§ **Requirement**
Give back exactly the lines of the entries below from the line with "throws, [reduce] throws" to the line with "- exact (Hg", inclusive, and only those.
------------------------
(** C3. On a [Success] holding [x], when the predicate returns [b]:
    if [b] is truthy, [filter] returns the receiver itself (same id, same
    value) and allocates nothing; if [b] is falsy and [x] can be printed,
    it returns a [Failure] that did not exist before (its id is fresh)
    around an [Error], also new, whose message is "Predicate does not
    hold for " followed by the value printed.  If [b] is falsy and [x]
    is a symbol or an object without prototype, [filter] returns no
    [Failure]: the [TypeError] of the conversion reaches the caller,
    [filter] having no handler.  On a [Failure], [filter] returns the
    receiver itself and leaves the state as it was whatever the predicate
    is, so the predicate is not evaluated. *)
Theorem filter_keeps_or_fails :
  (forall i x (p : Fn JsVal) s b s1,
      p x s = (Normal b, s1) -> truthy b = true ->
      filter (Success i x) p s = (Normal (Success i x), s1)) /\
  (forall i x (p : Fn JsVal) s b s1,
      p x s = (Normal b, s1) -> truthy b = false -> convertible x = true ->
      exists str,
        ToString x s1 = (Normal str, s1) /\
        filter (Success i x) p s
        = (Normal (Failure (S (next_id s1))
                     (VError (next_id s1)
                        ("Predicate does not hold for " ++ str))),
           bump (bump s1))) /\
  (forall i x (p : Fn JsVal) s b s1,
      p x s = (Normal b, s1) -> truthy b = false -> convertible x = false ->
      exists m,
        filter (Success i x) p s
        = (Thrown (VTypeError (next_id s1) m), bump s1)) /\
  (forall i e (p : Fn JsVal) s,
      filter (Failure i e) p s = (Normal (Failure i e), s)).
Proof.
  split; [|split; [|split]].
  - intros i x p s b s1 H Hb. simpl.
    rewrite (bind_normal _ _ _ _ _ H), Hb. reflexivity.
  - intros i x p s b s1 H Hb Hx.
    destruct (ToString_convertible x s1 Hx) as (str & Hstr).
    exists str. split; [exact Hstr|].
    now apply (filter_falsy_printed _ _ _ _ b s1).
  - intros i x p s b s1 H Hb Hx.
    destruct (ToString_unconvertible x s1 Hx) as (m & Hstr).
    exists m. now apply (filter_falsy_unprintable _ _ _ _ b s1).
  - reflexivity.
Qed.

(** [Try.from(Symbol()).filter((_) => false)] throws. *)
Lemma filter_keeps_or_fails_witness :
  filter (Success 0 (VNum 1)) positive (mkState 1 [])
  = (Normal (Success 0 (VNum 1)), mkState 1 []) /\
  filter (Success 0 (VNum 0)) positive (mkState 1 [])
  = (Normal (Failure 2 (VError 1 "Predicate does not hold for 0")), mkState 3 []) /\
  (exists m,
      filter (Success 1 (VSymbol 0)) never (mkState 2 [])
      = (Thrown (VTypeError 2 m), mkState 3 [])).
Proof.
  destruct filter_keeps_or_fails as (Hkeep & Hfail & Hthrow & _).
  split; [|split].
  - exact (Hkeep 0 (VNum 1) positive (mkState 1 [])
             (VBool true) (mkState 1 []) eq_refl eq_refl).
  - destruct (Hfail 0 (VNum 0) positive (mkState 1 [])
                (VBool false) (mkState 1 []) eq_refl eq_refl eq_refl)
      as (str & Hstr & Hrun).
    injection Hstr as <-. exact Hrun.
  - exact (Hthrow 1 (VSymbol 0) never (mkState 2 [])
             (VBool false) (mkState 2 []) eq_refl eq_refl eq_refl).
Defined.



(** C6. [failed()] on a [Success] returns a new [Failure] around a new
    [Error] saying that [failed()] cannot be called on a [Success];
    [failed()] on a [Failure] holding [e] returns a new [Success] whose
    value is [e] itself. *)
Theorem failed_swaps_roles :
  (forall i x s,
      failed (Success i x) s
      = (Normal (Failure (S (next_id s))
                   (VError (next_id s)
                      "Cannot call failed() on instance of Success")),
         bump (bump s))) /\
  (forall i e s,
      failed (Failure i e) s = (Normal (Success (next_id s) e), bump s)) /\
  (forall t s, exists t1 s1,
      failed t s = (Normal t1, s1) /\
      isSuccess t1 = isFailure t /\ isFailure t1 = isSuccess t).
Proof.
  repeat split.
  intros [i x | i e] s; simpl; eexists; eexists; repeat split.
Qed.

(** ** [reduce] against the catching methods *)

(** C9. [reduce] on a [Success] is the call [f(value)] and nothing else,
    and on a [Failure] the call [g(e)] and nothing else: result and final
    state are those of the one function invoked, whatever the other one
    is.  There is no handler around the call: when the invoked function
    throws, [reduce] throws the same payload, where [map] and [flatMap]
    on the same receiver return a [Failure] holding it. *)
Theorem reduce_invokes_one_and_does_not_catch :
  (forall i v (f g : Fn JsVal) s, reduce (Success i v) f g s = f v s) /\
  (forall i e (f g : Fn JsVal) s, reduce (Failure i e) f g s = g e s) /\
  (forall i v (f g : Fn JsVal) s p s1,
      f v s = (Thrown p, s1) ->
      reduce (Success i v) f g s = (Thrown p, s1) /\
      map (Success i v) f s = (Normal (Failure (next_id s1) p), bump s1)) /\
  (forall i e (f g : Fn JsVal) s p s1,
      g e s = (Thrown p, s1) ->
      reduce (Failure i e) f g s = (Thrown p, s1)) /\
  (forall i v (h : Fn Try) s p s1,
      h v s = (Thrown p, s1) ->
      flatMap (Success i v) h s = (Normal (Failure (next_id s1) p), bump s1)).
Proof.
  split; [reflexivity|]. split; [reflexivity|].
  split; [|split].
  - intros i v f g s p s1 H. split; [exact H|].
    simpl. now apply Try_of_thrown.
  - intros i e f g s p s1 H. exact H.
  - intros i v h s p s1 H. simpl.
    now rewrite (try_catch_thrown _ _ _ _ _ H).
Qed.

Lemma reduce_invokes_one_and_does_not_catch_witness :
  (reduce (Success 0 (VNum 1)) boom record_call (mkState 1 [])
   = (Thrown (VStr "boom"), mkState 1 []) /\
   map (Success 0 (VNum 1)) boom (mkState 1 [])
   = (Normal (Failure 1 (VStr "boom")), mkState 2 [])) /\
  reduce (Failure 0 (VNum 1)) record_call boom (mkState 1 [])
  = (Thrown (VStr "boom"), mkState 1 []) /\
  flatMap (Success 0 (VNum 1)) boom (mkState 1 [])
  = (Normal (Failure 1 (VStr "boom")), mkState 2 []).
Proof.
  destruct reduce_invokes_one_and_does_not_catch as (_ & _ & Hf & Hg & Hh).
  split; [|split].
  - exact (Hf 0 (VNum 1) boom record_call (mkState 1 [])
             (VStr "boom") (mkState 1 []) eq_refl).
  - exact (Hg 0 (VNum 1) record_call boom (mkState 1 [])
             (VStr "boom") (mkState 1 []) eq_refl).
  - exact (Hh 0 (VNum 1) boom (mkState 1 [])
             (VStr "boom") (mkState 1 []) eq_refl).
Defined.

(** ** Absent results against falsy results *)

(** C10. In [collect] and [recover] a result is absent exactly when it is
    [null] or [undefined] (the test is [x != null]): whenever the function
    returns [r], the outcome is a [Success] if and only if [r] is neither.
    [filter] tests its predicate's result for truthiness instead: it
    keeps the receiver exactly when the result is truthy.  Hence for [0],
    [false] and the empty string, [collect] and [recover] return a
    [Success] holding that value, and [filter] returns a [Failure] when
    the receiver's value can be printed.  When it cannot (a symbol, an
    object without prototype), [filter] returns no [Failure]: it throws
    the [TypeError] of the conversion. *)
Theorem absent_is_null_or_undefined_not_falsy :
  (forall r, not_null r = false <-> r = VNull \/ r = VUndefined) /\
  (forall i x (f : Fn JsVal) s r s1,
      f x s = (Normal r, s1) ->
      exists t s2,
        collect (Success i x) f s = (Normal t, s2) /\ isSuccess t = not_null r) /\
  (forall i e (f : Fn JsVal) s r s1,
      f e s = (Normal r, s1) ->
      exists t s2,
        recover (Failure i e) f s = (Normal t, s2) /\ isSuccess t = not_null r) /\
  (forall i x (p : Fn JsVal) s r s1,
      p x s = (Normal r, s1) ->
      (truthy r = true ->
         filter (Success i x) p s = (Normal (Success i x), s1)) /\
      (truthy r = false -> convertible x = true ->
         exists t s2,
           filter (Success i x) p s = (Normal t, s2) /\ isFailure t = true) /\
      (truthy r = false -> convertible x = false ->
         exists e s2, filter (Success i x) p s = (Thrown e, s2))) /\
  (forall r, List.In r falsy_but_present ->
      not_null r = true /\ truthy r = false /\
      forall i x (f : Fn JsVal) s s1,
        f x s = (Normal r, s1) ->
        collect (Success i x) f s = (Normal (Success (next_id s1) r), bump s1) /\
        recover (Failure i x) f s = (Normal (Success (next_id s1) r), bump s1) /\
        (convertible x = true ->
           exists t s2,
             filter (Success i x) f s = (Normal t, s2) /\ isFailure t = true) /\
        (convertible x = false ->
           exists e s2, filter (Success i x) f s = (Thrown e, s2))).
Proof.
  split; [exact not_null_false_iff|].
  assert (Hof : forall (f : Fn JsVal) x s r s1,
             f x s = (Normal r, s1) ->
             exists t s2, Try_of (defined_or_throw f x) s = (Normal t, s2)
                          /\ isSuccess t = not_null r).
  { intros f x s r s1 H. destruct (not_null r) eqn:Hr.
    - rewrite (Try_of_normal _ _ _ _ (defined_or_throw_present _ _ _ _ _ H Hr)).
      eexists; eexists; split; reflexivity.
    - destruct (defined_or_throw_absent_throws _ _ _ _ _ H Hr) as (p & s2 & Hp).
      rewrite (Try_of_thrown _ _ _ _ Hp).
      eexists; eexists; split; reflexivity. }
  assert (Hprinted : forall i x (p : Fn JsVal) s r s1,
             p x s = (Normal r, s1) -> truthy r = false -> convertible x = true ->
             exists t s2, filter (Success i x) p s = (Normal t, s2)
                          /\ isFailure t = true).
  { intros i x p s r s1 H Hr Hx.
    destruct (ToString_convertible x s1 Hx) as (str & Hstr).
    rewrite (filter_falsy_printed _ _ _ _ _ _ _ _ H Hr Hstr).
    eexists; eexists; split; reflexivity. }
  assert (Hunprintable : forall i x (p : Fn JsVal) s r s1,
             p x s = (Normal r, s1) -> truthy r = false -> convertible x = false ->
             exists e s2, filter (Success i x) p s = (Thrown e, s2)).
  { intros i x p s r s1 H Hr Hx.
    destruct (ToString_unconvertible x s1 Hx) as (m & Hstr).
    rewrite (filter_falsy_unprintable _ _ _ _ _ _ _ _ H Hr Hstr). eauto. }
  split; [intros i x f s r s1 H; exact (Hof f x s r s1 H)|].
  split; [intros i e f s r s1 H; exact (Hof f e s r s1 H)|].
  split.
  { intros i x p s r s1 H. split; [|split].
    - intros Hr. simpl. rewrite (bind_normal _ _ _ _ _ H), Hr. reflexivity.
    - now apply (Hprinted i x p s r s1).
    - now apply (Hunprintable i x p s r s1). }
  intros r Hin.
  assert (Hr : not_null r = true /\ truthy r = false).
  { simpl in Hin. destruct Hin as [<- | [<- | [<- | []]]]; split; reflexivity. }
  destruct Hr as [Hn Ht]. split; [exact Hn|]. split; [exact Ht|].
  intros i x f s s1 H.
  split; [|split; [|split]].
  - simpl. apply Try_of_normal. now apply defined_or_throw_present.
  - simpl. apply Try_of_normal. now apply defined_or_throw_present.
  - now apply (Hprinted i x f s r s1).
  - now apply (Hunprintable i x f s r s1).
Qed.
------------------------
§ **Solution**
    throws, [reduce] throws the same payload, where [map] and [flatMap]
    on the same receiver return a [Failure] holding it. *)
Theorem reduce_invokes_one_and_does_not_catch :
  (forall i v (f g : Fn JsVal) s, reduce (Success i v) f g s = f v s) /\
  (forall i e (f g : Fn JsVal) s, reduce (Failure i e) f g s = g e s) /\
  (forall i v (f g : Fn JsVal) s p s1,
      f v s = (Thrown p, s1) ->
      reduce (Success i v) f g s = (Thrown p, s1) /\
      map (Success i v) f s = (Normal (Failure (next_id s1) p), bump s1)) /\
  (forall i e (f g : Fn JsVal) s p s1,
      g e s = (Thrown p, s1) ->
      reduce (Failure i e) f g s = (Thrown p, s1)) /\
  (forall i v (h : Fn Try) s p s1,
      h v s = (Thrown p, s1) ->
      flatMap (Success i v) h s = (Normal (Failure (next_id s1) p), bump s1)).
Proof.
  split; [reflexivity|]. split; [reflexivity|].
  split; [|split].
  - intros i v f g s p s1 H. split; [exact H|].
    simpl. now apply Try_of_thrown.
  - intros i e f g s p s1 H. exact H.
  - intros i v h s p s1 H. simpl.
    now rewrite (try_catch_thrown _ _ _ _ _ H).
Qed.

Lemma reduce_invokes_one_and_does_not_catch_witness :
  (reduce (Success 0 (VNum 1)) boom record_call (mkState 1 [])
   = (Thrown (VStr "boom"), mkState 1 []) /\
   map (Success 0 (VNum 1)) boom (mkState 1 [])
   = (Normal (Failure 1 (VStr "boom")), mkState 2 [])) /\
  reduce (Failure 0 (VNum 1)) record_call boom (mkState 1 [])
  = (Thrown (VStr "boom"), mkState 1 []) /\
  flatMap (Success 0 (VNum 1)) boom (mkState 1 [])
  = (Normal (Failure 1 (VStr "boom")), mkState 2 []).
Proof.
  destruct reduce_invokes_one_and_does_not_catch as (_ & _ & Hf & Hg & Hh).
  split; [|split].
  - exact (Hf 0 (VNum 1) boom record_call (mkState 1 [])
             (VStr "boom") (mkState 1 []) eq_refl).
  - exact (Hg 0 (VNum 1) record_call boom (mkState 1 [])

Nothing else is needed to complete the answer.